1 Peter 1:14–16 14as obedient children, not conforming yourselves to the former lusts, as in your ignorance; 15but as He who called you is holy, you also be holy in all your conduct, 16because it is written, “Be holy, for I am holy.”
You can’t hallow Paganism. Keep your distance, run from it!!
Things to remember:
1. We read in Daniel about the little horn, representing the Catholic Church. This little horn cast down the Truth to the ground and Pagan practices came into the church. Halloween was one of them. It originated from the Celtics who would light bonfires and wear costumes to ward off ghosts.

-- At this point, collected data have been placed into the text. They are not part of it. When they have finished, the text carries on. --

(* ===== verification/QueryMatchProps.v ===== *)
(** * Structured queries: what a query text selects

    A query that is written from groups of clauses is read back, and evaluating it is the
    disjunction of the groups, with every clause in terms of the terms of the document. *)

From Stdlib Require Import SpecFloat.
From S2P Require Import Prelude CText Wildcard DocValues LexicalTerms LexicalTermsProps LexicalIndex QueryMatch EditDistance.
Import LexicalTerms LexicalTermsProps QueryMatch EditDistance.

Module QueryMatchProps.

(** ** Quotes *)

Definition first_utf8 : ascii := chr 226.

Lemma replace_none last to s : first_utf8 ∉ s -> replace_all 0 (utf8_quote last) to s = s.
Proof.
  induction s as [|c r IH]; intros H; [done|]. apply not_elem_of_cons in H as [Hc Hr]. cbn [replace_all].
  destruct (starts_with (utf8_quote last) (c :: r)) eqn:E; [|by rewrite IH].
  unfold starts_with in E. apply bool_decide_eq_true in E. apply (f_equal head) in E. change (Some c = Some first_utf8) in E.
  injection E as ->. by destruct Hc.
Qed.

Lemma NormalizeQuotes_plain s : first_utf8 ∉ s -> NormalizeQuotes s = s.
Proof. intros H. unfold NormalizeQuotes. cbv zeta. by rewrite (replace_none 156), (replace_none 157), (replace_none 152), (replace_none 153) by done. Qed.

(** ** Tokens *)

(** A text that the tokenizer takes whole. *)

Definition solid (t : bytes) : Prop := forall acc rest, tokenize false acc (t ++ rest) = tokenize false (acc ++ t) rest.

Lemma solid_nil : solid [].
Proof. intros acc rest. by rewrite app_nil_r. Qed.

Lemma solid_app a b : solid a -> solid b -> solid (a ++ b).
Proof. intros Ha Hb acc rest. by rewrite <- app_assoc, Ha, Hb, app_assoc. Qed.

Lemma solid_plain t : Forall (fun c => isspace c = false /\ is_quote c = false) t -> solid t.
Proof.
  induction 1 as [|c t [H1 H2] _ IH]; [apply solid_nil|]. intros acc rest. cbn [app tokenize]. rewrite H2, H1. cbn [negb andb].
  rewrite IH. by rewrite <- app_assoc.
Qed.

Lemma tokenize_quoted t acc rest : quote ∉ t -> tokenize true acc (t ++ quote :: rest) = tokenize false (acc ++ t ++ [quote]) rest.
Proof.
  revert acc. induction t as [|c t IH]; intros acc H.
  - cbn [app tokenize]. unfold is_quote. by rewrite bool_decide_true.
  - apply not_elem_of_cons in H as [Hc Ht]. cbn [app tokenize]. unfold is_quote at 1. rewrite bool_decide_false by congruence. cbn [negb andb].
    rewrite IH by done. by rewrite <- app_assoc.
Qed.

Lemma solid_quoted t : quote ∉ t -> solid (quote :: t ++ [quote]).
Proof.
  intros H acc rest. cbn [app tokenize]. unfold is_quote at 1. rewrite bool_decide_true by done. cbn [negb].
  rewrite <- app_assoc. cbn [app]. rewrite tokenize_quoted by done. by rewrite <- app_assoc.
Qed.

Lemma tokenize_join ts : Forall (fun t => solid t /\ t <> []) ts -> tokenize false [] (join_space ts) = ts.
Proof.
  destruct 1 as [|t ts [Ht Hne] Hts]; [done|]. cbn [join_space].
  assert (forall t, solid t -> t <> [] -> tokenize false [] (t ++ (ts ≫= fun y => #" " ++ y)) = t :: ts) as H; [|by apply H].
  clear t Ht Hne. induction Hts as [|u ts [Hu Hune] Hts IH]; intros t Ht Hne; rewrite Ht; cbn [app].
  - cbn [mbind list_bind tokenize]. by rewrite bool_decide_false.
  - change ((u :: ts) ≫= fun y => #" " ++ y) with (" "%char :: u ++ (ts ≫= fun y => #" " ++ y)). cbn [tokenize].
    change (is_quote " "%char) with false. change (isspace " "%char) with true. cbn [negb andb]. rewrite bool_decide_false by done. cbn [app].
    by rewrite IH.
Qed.

(** ** Printing a query *)

Definition print_clause (c : ParsedQueryClause) : bytes :=
  (if Prohibited c then #"-" else []) ++ (if bool_decide (Field c = []) then [] else Field c ++ #":") ++
  (if Phrase c then quote :: Value c ++ [quote] else Value c).

Definition group_tokens (g : list ParsedQueryClause) : list bytes := print_clause <$> g.

Fixpoint query_tokens (groups : list (list ParsedQueryClause)) : list bytes :=
  match groups with
  | [] => []
  | g :: r => group_tokens g ++ match r with [] => [] | _ => #"or" :: query_tokens r end
  end.

Definition print_query (groups : list (list ParsedQueryClause)) : bytes := join_space (query_tokens groups).

(** Clauses that can be written: the value is one that the parser produces, and it is
    neither a keyword nor taken for a field. *)

Definition is_keyword (t : bytes) : bool := bool_decide (ToLowerCopy t ∈ [ #"or"; #"and"; #"not"]).

Definition plain_byte (c : ascii) : bool := negb (isspace c) && negb (is_quote c) && negb (bool_decide (c = first_utf8)).

Definition printable_value (case_sensitive : bool) (c : ParsedQueryClause) : bool :=
  if Phrase c then
    forallb (fun x => negb (is_quote x) && negb (bool_decide (x = first_utf8))) (Value c) &&
    bool_decide (TrimWhitespace (Value c) = Value c) && bool_decide (cased case_sensitive (Value c) = Value c)
  else
    forallb plain_byte (Value c) && bool_decide (NormalizeTermSimple case_sensitive (Value c) = Value c) &&
    (negb (bool_decide (Field c = [])) || bool_decide (split_field (Value c) = None)).

Definition printable (case_sensitive : bool) (c : ParsedQueryClause) : bool :=
  negb (bool_decide (Value c = [])) && (bool_decide (Field c = []) || IsFieldSpecifier (Field c)) && negb (is_keyword (print_clause c)) &&
  printable_value case_sensitive c.

Definition printable_query (case_sensitive : bool) (groups : list (list ParsedQueryClause)) : bool :=
  forallb (fun g => negb (bool_decide (g = [])) && forallb (printable case_sensitive) g) groups.

(** ** Reading a printed clause *)

Definition is_mark (c : ascii) : bool := bool_decide (c ∈ #"+-!").

Lemma marks_none t : (forall c, head t = Some c -> is_mark c = false) -> marks t = (false, false, t).
Proof. destruct t as [|c t]; [done|]. intros H. cbn [marks]. fold (is_mark c). by rewrite H. Qed.

Lemma marks_minus t : (forall c, head t = Some c -> is_mark c = false) -> marks (#"-" ++ t) = (true, true, t).
Proof. intros H. change (#"-" ++ t) with ("-"%char :: t). cbn [marks]. rewrite marks_none by done. reflexivity. Qed.

Lemma quote_bytes : isspace quote = false /\ is_mark quote = false /\ isalnum quote = false /\ is_blank quote = false.
Proof. done. Qed.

Later it became a day of burning and looting, and many other terrible things the teen mind could imagine. It has been less dramatic and frightening in modern times.
2. The Catholic Church replaced a pagan celebration with a related church-sanctioned holiday while keeping the associated pagan customs everybody loved. Yes, it was adapted as a church holiday with pagan customs everybody loved; none-the-less totally pagan.
3. Haggai asks, does touching a holy garment to something unholy make the unholy clean? The obvious answer was “NO!” If we touch something nice and clean to anything filthy we know the clean will become dirty. Paganism with whatever name you put on it, is still UNCLEAN in God’s sight, and should be in ours. The Lord said, “Be holy for I am holy,” set apart for God’s purpose. Those whom God approves will keep themselves pure by never associating with the world of the ungodly.
We don’t want twisted truth––it is a LIE!!